[[ Given records open ]]
(* ===== verification/Bytes.v ===== *)
(** * Byte strings, big-endian integers and text

    [Vec<u8>] and [&[u8]] are lists of [Byte.byte] ordered lexicographically by
    unsigned value; [String] and [&str] are Rocq strings, whose characters are
    the UTF-8 bytes of the Rust value. *)

From S2P Require Import Prelude.
From S2P Require Import Ordering.

Abbreviation bytes := (list byte).

#[export] Instance byte_eq_decision : EqDecision byte := Byte.byte_eq_dec.
#[export] Program Instance byte_countable : Countable byte :=
  inj_countable Byte.to_N Byte.of_N _.
Next Obligation. apply Byte.of_to_N. Qed.

Lemma to_N_inj a b : Byte.to_N a = Byte.to_N b → a = b.
Proof. intros Heq. apply (cmp_eq (A:=byte)). simpl. by apply N.compare_eq_iff. Qed.

(** ** Slices *)

(** [slice.starts_with(prefix)]. *)
Fixpoint starts_with (prefix key : bytes) : bool :=
  match prefix, key with
  | [], _ => true
  | _ :: _, [] => false
  | p :: prefix, k :: key => bool_decide (p = k) && starts_with prefix key
  end.

(** [slice.get(from..to)]: [None] when the range leaves the slice. *)
Definition slice_get {A} (from to : nat) (l : list A) : option (list A) :=
  if bool_decide (from ≤ to ∧ to ≤ length l) then Some (take (to - from) (drop from l)) else None.

Lemma starts_with_spec prefix key :
  starts_with prefix key = true ↔ ∃ suffix, key = prefix ++ suffix.
Proof.
  revert key; induction prefix as [|p prefix IH]; intros [|k key]; simpl.
  - split; [by exists []|done].
  - split; [by exists (k :: key)|done].
  - naive_solver.
  - rewrite andb_true_iff, bool_decide_eq_true, IH. naive_solver.
Qed.

Lemma starts_with_app prefix suffix : starts_with prefix (prefix ++ suffix) = true.
Proof. apply starts_with_spec. eauto. Qed.

Lemma starts_with_nil key : starts_with [] key = true.
Proof. done. Qed.

(** A key with the prefix is not below the prefix. *)
Lemma starts_with_kle prefix key : starts_with prefix key = true → kle prefix key.
Proof.
  revert key; induction prefix as [|p prefix IH]; intros [|k key]; unfold kle; simpl; try done.
  rewrite andb_true_iff, bool_decide_eq_true. intros [-> ?].
  rewrite N.compare_refl. by apply IH.
Qed.

(** Once an ascending scan has passed the keys with the prefix, no later key has it. *)
Lemma starts_with_past prefix k1 k2 :
  kle prefix k1 → starts_with prefix k1 = false → klt k1 k2 → starts_with prefix k2 = false.
Proof.
  revert k1 k2; induction prefix as [|p prefix IH]; [done|].
  intros [|x k1] [|y k2]; unfold kle, klt; simpl; try done.
  destruct (N.compare_spec (Byte.to_N p) (Byte.to_N x)) as [Hpx|Hpx|Hpx]; try done.
  - apply to_N_inj in Hpx as ->.
    rewrite bool_decide_true by done; simpl.
    intros Hle Hno. destruct (N.compare_spec (Byte.to_N x) (Byte.to_N y)) as [Hxy|Hxy|Hxy];
      try done; intros Hlt.
    + apply to_N_inj in Hxy as ->. rewrite bool_decide_true by done; simpl. by eapply IH.
    + by rewrite bool_decide_false by (intros ->; lia).
  - intros _ _. destruct (N.compare_spec (Byte.to_N x) (Byte.to_N y)); try done; intros _;
      by rewrite bool_decide_false by (intros ->; lia).
Qed.

(** ** Big-endian integers *)

Definition byte_of_N (x : N) : byte := default "000"%byte (Byte.of_N (x mod 256)).

Lemma to_N_byte_of_N x : Byte.to_N (byte_of_N x) = (x mod 256)%N.
Proof.
  unfold byte_of_N. destruct (Byte.of_N (x mod 256)) as [b|] eqn:E; simpl.
  - by apply Byte.to_of_N.
  - apply Byte.of_N_None_iff in E.
    pose proof (N.mod_lt x 256). lia.
Qed.

Lemma to_N_lt b : (Byte.to_N b < 256)%N.
Proof. pose proof (Byte.to_N_bounded b). lia. Qed.

Lemma byte_of_N_to_N b : byte_of_N (Byte.to_N b) = b.
Proof.
  unfold byte_of_N. rewrite N.mod_small by apply to_N_lt. by rewrite Byte.of_to_N.
Qed.

(** [x.to_be_bytes()] for an integer of [n] bytes. *)
Fixpoint to_be_bytes (n : nat) (x : N) : bytes :=
  match n with
  | O => []
  | S n => byte_of_N (x / 256 ^ N.of_nat n) :: to_be_bytes n x
  end.

(** [uN::from_be_bytes]. *)
Fixpoint from_be_bytes (bs : bytes) : N :=
  match bs with
  | [] => 0
  | b :: bs => Byte.to_N b * 256 ^ N.of_nat (length bs) + from_be_bytes bs
  end.

Lemma length_to_be_bytes n x : length (to_be_bytes n x) = n.
Proof. induction n; simpl; congruence. Qed.

Lemma pow256_pos n : (0 < 256 ^ n)%N.
Proof. apply N.neq_0_lt_0, N.pow_nonzero. lia. Qed.

Lemma from_be_bytes_bound bs : (from_be_bytes bs < 256 ^ len bs)%N.
Proof.
  unfold len. induction bs as [|b bs IH]; [simpl; lia|].
  cbn [from_be_bytes length].
  rewrite Nat2N.inj_succ, N.pow_succ_r'. pose proof (to_N_lt b). nia.
Qed.

Lemma to_be_bytes_mod n m x : (n ≤ m)%nat → to_be_bytes n (x mod 256 ^ N.of_nat m) = to_be_bytes n x.
Proof.
  induction n as [|n IH]; intros Hnm; simpl; [done|]. f_equal; [|apply IH; lia].
  assert (N.of_nat m = N.of_nat n + N.succ (N.of_nat (m - S n)))%N as -> by lia.
  rewrite N.pow_add_r, N.pow_succ_r'. pose proof (pow256_pos (N.of_nat n)).
  set (p := (256 ^ N.of_nat n)%N) in *. set (q := (256 ^ N.of_nat (m - S n))%N).
  unfold byte_of_N. do 2 f_equal.
  rewrite N.Div0.mod_mul_r, (N.mul_comm p), N.div_add by lia.
  rewrite (N.div_small (x mod _)) by (apply N.mod_lt; lia).
  rewrite N.add_0_l, N.Div0.mod_mul_r, (N.mul_comm 256), N.Div0.mod_add.
  apply N.Div0.mod_mod.
Qed.

Lemma from_to_be_bytes n x : from_be_bytes (to_be_bytes n x) = (x mod 256 ^ N.of_nat n)%N.
Proof.
  induction n as [|n IH]; [simpl; by rewrite N.mod_1_r|].
  cbn [to_be_bytes from_be_bytes]. rewrite length_to_be_bytes, IH, to_N_byte_of_N.
  rewrite Nat2N.inj_succ, N.pow_succ_r', (N.mul_comm 256).
  rewrite N.Div0.mod_mul_r. lia.
Qed.

Lemma from_to_be_bytes_small n x :
  (x < 256 ^ N.of_nat n)%N → from_be_bytes (to_be_bytes n x) = x.
Proof. intros ?. by rewrite from_to_be_bytes, N.mod_small. Qed.

Lemma to_from_be_bytes bs : to_be_bytes (length bs) (from_be_bytes bs) = bs.
Proof.
  induction bs as [|b bs IH]; [done|]. simpl. pose proof (pow256_pos (N.of_nat (length bs))).
  pose proof (from_be_bytes_bound bs) as Hb. unfold len in Hb. f_equal.
  - rewrite N.div_add_l, N.div_small, N.add_0_r by lia. apply byte_of_N_to_N.
  - rewrite <- (to_be_bytes_mod _ (length bs)), N.add_comm, N.Div0.mod_add, N.mod_small by lia.
    done.
Qed.

Lemma to_be_bytes_inj n x y :
  (x < 256 ^ N.of_nat n)%N → (y < 256 ^ N.of_nat n)%N →
  to_be_bytes n x = to_be_bytes n y → x = y.
Proof.
  intros Hx Hy Heq. rewrite <- (from_to_be_bytes_small n x Hx), Heq.
  by apply from_to_be_bytes_small.
Qed.

(** Big-endian encodings of one width order like the integers they encode. *)
Lemma to_be_bytes_cmp n x y :
  (x < 256 ^ N.of_nat n)%N → (y < 256 ^ N.of_nat n)%N →
  cmp (to_be_bytes n x) (to_be_bytes n y) = N.compare x y.
Proof.
  revert x y; induction n as [|n IH]; intros x y Hx Hy.
  { simpl in *. assert (x = 0%N) as -> by lia. by assert (y = 0%N) as -> by lia. }
  rewrite Nat2N.inj_succ, N.pow_succ_r' in Hx, Hy.
  pose proof (pow256_pos (N.of_nat n)) as Hp. set (p := (256 ^ N.of_nat n)%N) in *.
  assert (x / p < 256)%N as Hxp by (apply N.Div0.div_lt_upper_bound; lia).
  assert (y / p < 256)%N as Hyp by (apply N.Div0.div_lt_upper_bound; lia).
  pose proof (N.div_mod x p ltac:(lia)) as Ex. pose proof (N.div_mod y p ltac:(lia)) as Ey.
  pose proof (N.mod_lt x p ltac:(lia)). pose proof (N.mod_lt y p ltac:(lia)).
  simpl. rewrite !to_N_byte_of_N, !(N.mod_small (_ / _) 256) by done. fold p.
  rewrite <- (to_be_bytes_mod n n x), <- (to_be_bytes_mod n n y) by done. fold p.
  change (list_cmp ?a ?b) with (cmp a b). rewrite IH by done.
  generalize dependent (x / p)%N; generalize dependent (y / p)%N.
  generalize dependent (x mod p)%N; generalize dependent (y mod p)%N.
  intros ry ? rx ? qy ? Ey qx ? Ex. clearbody p.
  destruct (N.compare_spec qx qy) as [->|E|E].
  - destruct (N.compare_spec rx ry), (N.compare_spec x y); try done; nia.
  - symmetry. apply N.compare_lt_iff.
    assert (p * (qx + 1) <= p * qy)%N by (apply N.mul_le_mono_l; lia). lia.
  - symmetry. apply N.compare_gt_iff.
    assert (p * (qy + 1) <= p * qx)%N by (apply N.mul_le_mono_l; lia). lia.
Qed.

(** ** Text *)

Definition str_bytes (s : string) : bytes := String.list_byte_of_string s.

#[export] Instance str_bytes_inj : Inj (=) (=) str_bytes.
Proof.
  intros s t Heq. rewrite <- (String.string_of_list_byte_of_string s).
  unfold str_bytes in Heq. rewrite Heq. apply String.string_of_list_byte_of_string.
Qed.

(** [str] compares bytewise. *)
#[export] Instance string_Ordered : Ordered string := Ordered_inj str_bytes.

(** [s.len()] counts bytes. *)
Definition str_len (s : string) : N := len (str_bytes s).

(** [s.trim().is_empty()]: every character has the Unicode White_Space property.
    The cases are the UTF-8 encodings of U+0009..U+000D, U+0020, U+0085, U+00A0,
    U+1680, U+2000..U+200A, U+2028, U+2029, U+202F, U+205F and U+3000. *)
Fixpoint all_white_space (s : bytes) : bool :=
  match s with
  | [] => true
  | a :: rest =>
      let x := Byte.to_N a in
      if ((9 <=? x) && (x <=? 13) || (x =? 32))%N then all_white_space rest
      else match rest with
      | [] => false
      | b :: rest2 =>
          let y := Byte.to_N b in
          if ((x =? 194) && ((y =? 133) || (y =? 160)))%N then all_white_space rest2
          else match rest2 with
          | [] => false
          | c :: rest3 =>
              let z := Byte.to_N c in
              if ((x =? 225) && (y =? 154) && (z =? 128)
                  || (x =? 226) && (y =? 128)
                     && ((128 <=? z) && (z <=? 138) || (z =? 168) || (z =? 169) || (z =? 175))
                  || (x =? 226) && (y =? 129) && (z =? 159)
                  || (x =? 227) && (y =? 128) && (z =? 128))%N
              then all_white_space rest3 else false
          end
      end
  end.

Definition trim_is_empty (s : string) : bool := all_white_space (str_bytes s).

Definition is_ascii_lowercase (b : byte) : bool :=
  let x := Byte.to_N b in ((97 <=? x) && (x <=? 122))%N.
Definition is_ascii_uppercase (b : byte) : bool :=
  let x := Byte.to_N b in ((65 <=? x) && (x <=? 90))%N.
Definition is_ascii_digit (b : byte) : bool :=
  let x := Byte.to_N b in ((48 <=? x) && (x <=? 57))%N.
Definition is_ascii_alphanumeric (b : byte) : bool :=
  is_ascii_lowercase b || is_ascii_uppercase b || is_ascii_digit b.

Example trim_is_empty_blank : trim_is_empty "   " = true.
Proof. reflexivity. Qed.
Example trim_is_empty_text : trim_is_empty " a " = false.
Proof. reflexivity. Qed.

(** ** A byte form of every countable value, for concrete codecs *)

Fixpoint pos_bytes (p : positive) : bytes :=
  match p with
  | xH => []
  | xO p => x00 :: pos_bytes p
  | xI p => x01 :: pos_bytes p
  end.
Fixpoint bytes_pos (bs : bytes) : positive :=
  match bs with
  | [] => xH
  | x00 :: bs => xO (bytes_pos bs)
  | _ :: bs => xI (bytes_pos bs)
  end.

Lemma bytes_pos_bytes p : bytes_pos (pos_bytes p) = p.
Proof. induction p; simpl; congruence. Qed.

(** ** JSON serialisation *)

(** [serde_json::to_vec] for one type; [None] is its error. *)
Class Serialize (T : Type) := to_json : T → option bytes.
Class SerializeInj (T : Type) `{Serialize T} :=
  to_json_inj : ∀ a b x, to_json a = Some x → to_json b = Some x → a = b.

(** A concrete serialisation of every countable type. *)
Definition countable_serialize `{Countable T} : Serialize T := λ v, Some (pos_bytes (encode v)).

Lemma countable_serialize_inj `{Countable T} : @SerializeInj T countable_serialize.
Proof.
  intros u v x [= <-] [= Heq%(f_equal bytes_pos)]. rewrite !bytes_pos_bytes in Heq. by apply (inj encode).
Qed.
[[ Given records closed ]]
- _What you will do_
In the listing above, the lines from the one containing "Lemma starts_with_kle prefix" through the one containing "(** Once an" must be set down exactly, with no other lines.

- _Answer for this exercise_
Lemma starts_with_kle prefix key : starts_with prefix key = true → kle prefix key.
Proof.
  revert key; induction prefix as [|p prefix IH]; intros [|k key]; unfold kle; simpl; try done.
  rewrite andb_true_iff, bool_decide_eq_true. intros [-> ?].
  rewrite N.compare_refl. by apply IH.
Qed.

(** Once an ascending scan has passed the keys with the prefix, no later key has it. *)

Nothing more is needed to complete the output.